James, 25, says he was a member of a multiracial demonstration group called “Living Ultra-violet,” best known in July 2016 for taking to the streets in Raleigh and peacefully protesting the fatal police shootings of Alton Sterling in Baton Rouge, La. and Philando Castile in Minnesota, as well as the murders of five police officers in Dallas, Texas.
James was interviewed by Raleigh TV station WTVD during that demonstration, where he stated that his group “…rallies around the Black Lives Matters movement to uplift [people of color].” James also noted that the group had no hatred towards law enforcement or White people.
James says a woman saw him on television, and contacted him three days later about coming to Charlotte and speaking at a protest rally there. Because he didn’t know much about “BlackMattersUSA,” he was impressed with their apolitical factual rhetoric and online following. However, they had no framework for the rally.
James countered that he’d come, but only if he could coordinate the rally himself (James saw it as a golden opportunity to promote his own nonprofit group). The woman agreed.

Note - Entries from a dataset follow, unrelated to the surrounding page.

(** * Uniform-power triac firing delays: [tools/scripts/compute_fan_delays.py]

    The script inverts the conduction-power curve of a phase-controlled triac
    by bisection and turns the resulting phase angles into microsecond delays.

    Numeric model.  The script is embedded twice.  In the first embedding
    Python's [float] is modelled by the real numbers of the Standard Library:
    [math.pi] is [PI], [math.sin] is [sin], and the float operations
    [+ - * /] are the exact real ones; it carries the quantitative results,
    stated on ranges of arguments where the double arithmetic stays finite.
    In the second embedding, the module [Doubles], [float] is the primitive
    binary64 float, with its infinities and NaN, and [math.sin] is a
    parameter; it carries what holds of the code for every double.
    Python's [int] is [Z]; an [int] used in float arithmetic is injected with
    [IZR] in the first embedding and rounded to the nearest double in the
    second.  [round] with one argument is round-half-to-even to an integer.
    A division whose divisor is a program variable raises
    [ZeroDivisionError] on a zero divisor; [round] raises [ValueError] on a
    NaN and [OverflowError] on an infinity; errors are modelled in the error
    monad [result].  Text is modelled with the Standard Library's strings;
    the decimal rendering of floats is not modelled. *)

From Stdlib Require Import Reals Lra Lia ZArith List Psatz QArith Qreals Qround.
From Stdlib Require Ascii String DecimalString DecimalZ DecimalPos.
From Stdlib Require PrimFloat FloatOps SpecFloat.
Import ListNotations.

Open Scope R_scope.

(** ** Exceptions and the error monad *)

Inductive exn : Set :=
| ZeroDivisionError
| ValueError
| OverflowError.

Inductive result (A : Type) : Type :=
| Ok (a : A)
| Raise (e : exn).

Arguments Ok {A} a.
Arguments Raise {A} e.

Definition bind {A B : Type} (m : result A) (k : A -> result B) : result B :=
  match m with
  | Ok a => k a
  | Raise e => Raise e
  end.

Notation "x <- m ;; k" := (bind m (fun x => k))
  (at level 61, m at next level, right associativity).

(** ** Python primitives *)

(** [x / y] on floats with a divisor that may be zero. *)
Definition py_div (x y : R) : result R :=
  if Req_dec_T y 0 then Raise ZeroDivisionError else Ok (x / y).

(** [range(a, b)]: the integers [a, a+1, ..., b-1], empty when [b <= a]. *)
Definition py_range (a b : Z) : list Z :=
  map (fun i => (a + Z.of_nat i)%Z) (seq 0 (Z.to_nat (b - a))).

(** [round(x)]: nearest integer, ties to the even neighbour. *)
Definition py_round (x : R) : Z :=
  let f := Zfloor x in
  let d := x - IZR f in
  if Rlt_dec d (1 / 2) then f
  else if Rgt_dec d (1 / 2) then (f + 1)%Z
  else if Z.even f then f else (f + 1)%Z.

(** ** Module constants *)

Definition HALF_CYCLE_US : R := 10000.
Definition MIN_DELAY_US : Z := 50.
Definition MAX_DELAY_US : Z := 9500.
Definition N : Z := 9.
Definition MIN_P : R := 5 / 100.

(** ** The power function and its inversion *)

(** [P_of_alpha(alpha)]:
    [1.0 - alpha/math.pi + math.sin(2*alpha)/(2.0*math.pi)]. *)
Definition P_of_alpha (alpha : R) : R :=
  1 - alpha / PI + sin (2 * alpha) / (2 * PI).

(** The body of the [for _ in range(50)] loop of [alpha_from_P], acting on
    the pair [(lo, hi)]. *)
Definition bisect_step (P : R) (st : R * R) : R * R :=
  let '(lo, hi) := st in
  let mid := (lo + hi) / 2 in
  let p_mid := P_of_alpha mid in
  if Rgt_dec p_mid P then (mid, hi) else (lo, mid).

(** The loop itself, run over the first [n] elements of the range; the loop
    variable is not used by the body. *)
Definition bisect_loop (P : R) (n : nat) (st : R * R) : R * R :=
  fold_left (fun s (_ : nat) => bisect_step P s) (seq 0 n) st.

(** [alpha_from_P(P)]. *)
Definition alpha_from_P (P : R) : R :=
  let '(lo, hi) := bisect_loop P 50 (0, PI) in
  (lo + hi) / 2.

(** ** The level table *)

(** The clamp of [compute_delays]: two successive [if]s on the float. *)
Definition clamp_float (delay_us : R) : R :=
  let delay_us :=
    if Rlt_dec delay_us (IZR MIN_DELAY_US) then IZR MIN_DELAY_US else delay_us in
  let delay_us :=
    if Rgt_dec delay_us (IZR MAX_DELAY_US) then IZR MAX_DELAY_US else delay_us in
  delay_us.

(** One iteration of the loop of [compute_delays]: the value appended for
    [level]. *)
Definition level_delay (levels : Z) (min_power half_cycle_us : R) (level : Z)
  : result Z :=
  step <- py_div (1 - min_power) (IZR (levels - 1)) ;;
  let P := min_power + IZR (level - 1) * step in
  let alpha := alpha_from_P P in
  let delay_us := alpha * half_cycle_us / PI in
  Ok (py_round (clamp_float delay_us)).

(** The loop of [compute_delays] over the remaining levels, with the list
    [delays] built so far. *)
Fixpoint compute_delays_loop (levels : Z) (min_power half_cycle_us : R)
  (todo : list Z) (delays : list Z) : result (list Z) :=
  match todo with
  | [] => Ok delays
  | level :: rest =>
      d <- level_delay levels min_power half_cycle_us level ;;
      compute_delays_loop levels min_power half_cycle_us rest (delays ++ [d])
  end.

(** [compute_delays(levels, min_power, half_cycle_us)]. *)
Definition compute_delays (levels : Z) (min_power half_cycle_us : R)
  : result (list Z) :=
  compute_delays_loop levels min_power half_cycle_us
    (py_range 1 (levels + 1)) [].

(** ** The percent table *)

(** The clamp of [format_delay_from_percent_array]: two successive [if]s on
    the rounded integer. *)
Definition clamp_int (delay_us : Z) : Z :=
  let delay_us :=
    if (delay_us <? MIN_DELAY_US)%Z then MIN_DELAY_US else delay_us in
  let delay_us :=
    if (delay_us >? MAX_DELAY_US)%Z then MAX_DELAY_US else delay_us in
  delay_us.

(** One iteration of the loop of [format_delay_from_percent_array]: the value
    appended to [vals] for the integer [P]. *)
Definition percent_delay (half_cycle_us : R) (P : Z) : Z :=
  let alpha := alpha_from_P (IZR P / 100) in
  let delay_us := py_round (alpha * half_cycle_us / PI) in
  clamp_int delay_us.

However, when the young Raleigh activist arrived in Charlotte in October 2016, based on who he met (two “Black kids with a White dude behind them…who didn’t say anything”), and what he heard and saw, it was clear that BlackMattersUSA had an agenda far different from his own. James was committed to peace and constructive engagement, but what he was seeing were attempts “…to add fuel to the fire,” designed to increase anti-police tensions, frustrations and distrust, and ultimately cause those attending the rally to socially and civically disengage.
James told ABC News recently that people with “BlackMattersUSA” “…were definitely trying to stir up trouble.”
In Oct. 2017, a Russian investigative journalist named “Andre,” tracking Russian connections, contacted James through Facebook, and informed him of the group’s Russian ties and funding.
“He completely blew my mind,” James recalls.
James was eventually asked to testify before a Congressional committee but declined. If subpoenaed by Special Counsel Robert Mueller, James says he would have no choice but to testify but wouldn’t be happy about it. Based on what he saw and heard, there’s little doubt in his mind now that what he witnessed was a Russian attempt during the 2016 campaign at Black voter suppression.
Conrad James says that, given his experience, he looks over his shoulder now, not knowing whether friend or foe is lurking near, and yes, he does believe that the Trump Campaign was well aware that the Russians were doing something to help the businessman get elected.
As for Hillary Clinton, she lost North Carolina – a state that Barack Obama won in 2008 by just 14,000 votes– by 177,000 to Trump.
According to NPR, the Black vote for Clinton was six points fewer for her than Pres. Obama’s Black support in 2012. If it had been the same, she would have won the North Carolina by 191,000 votes and secured North Carolina’s 15 electoral college votes.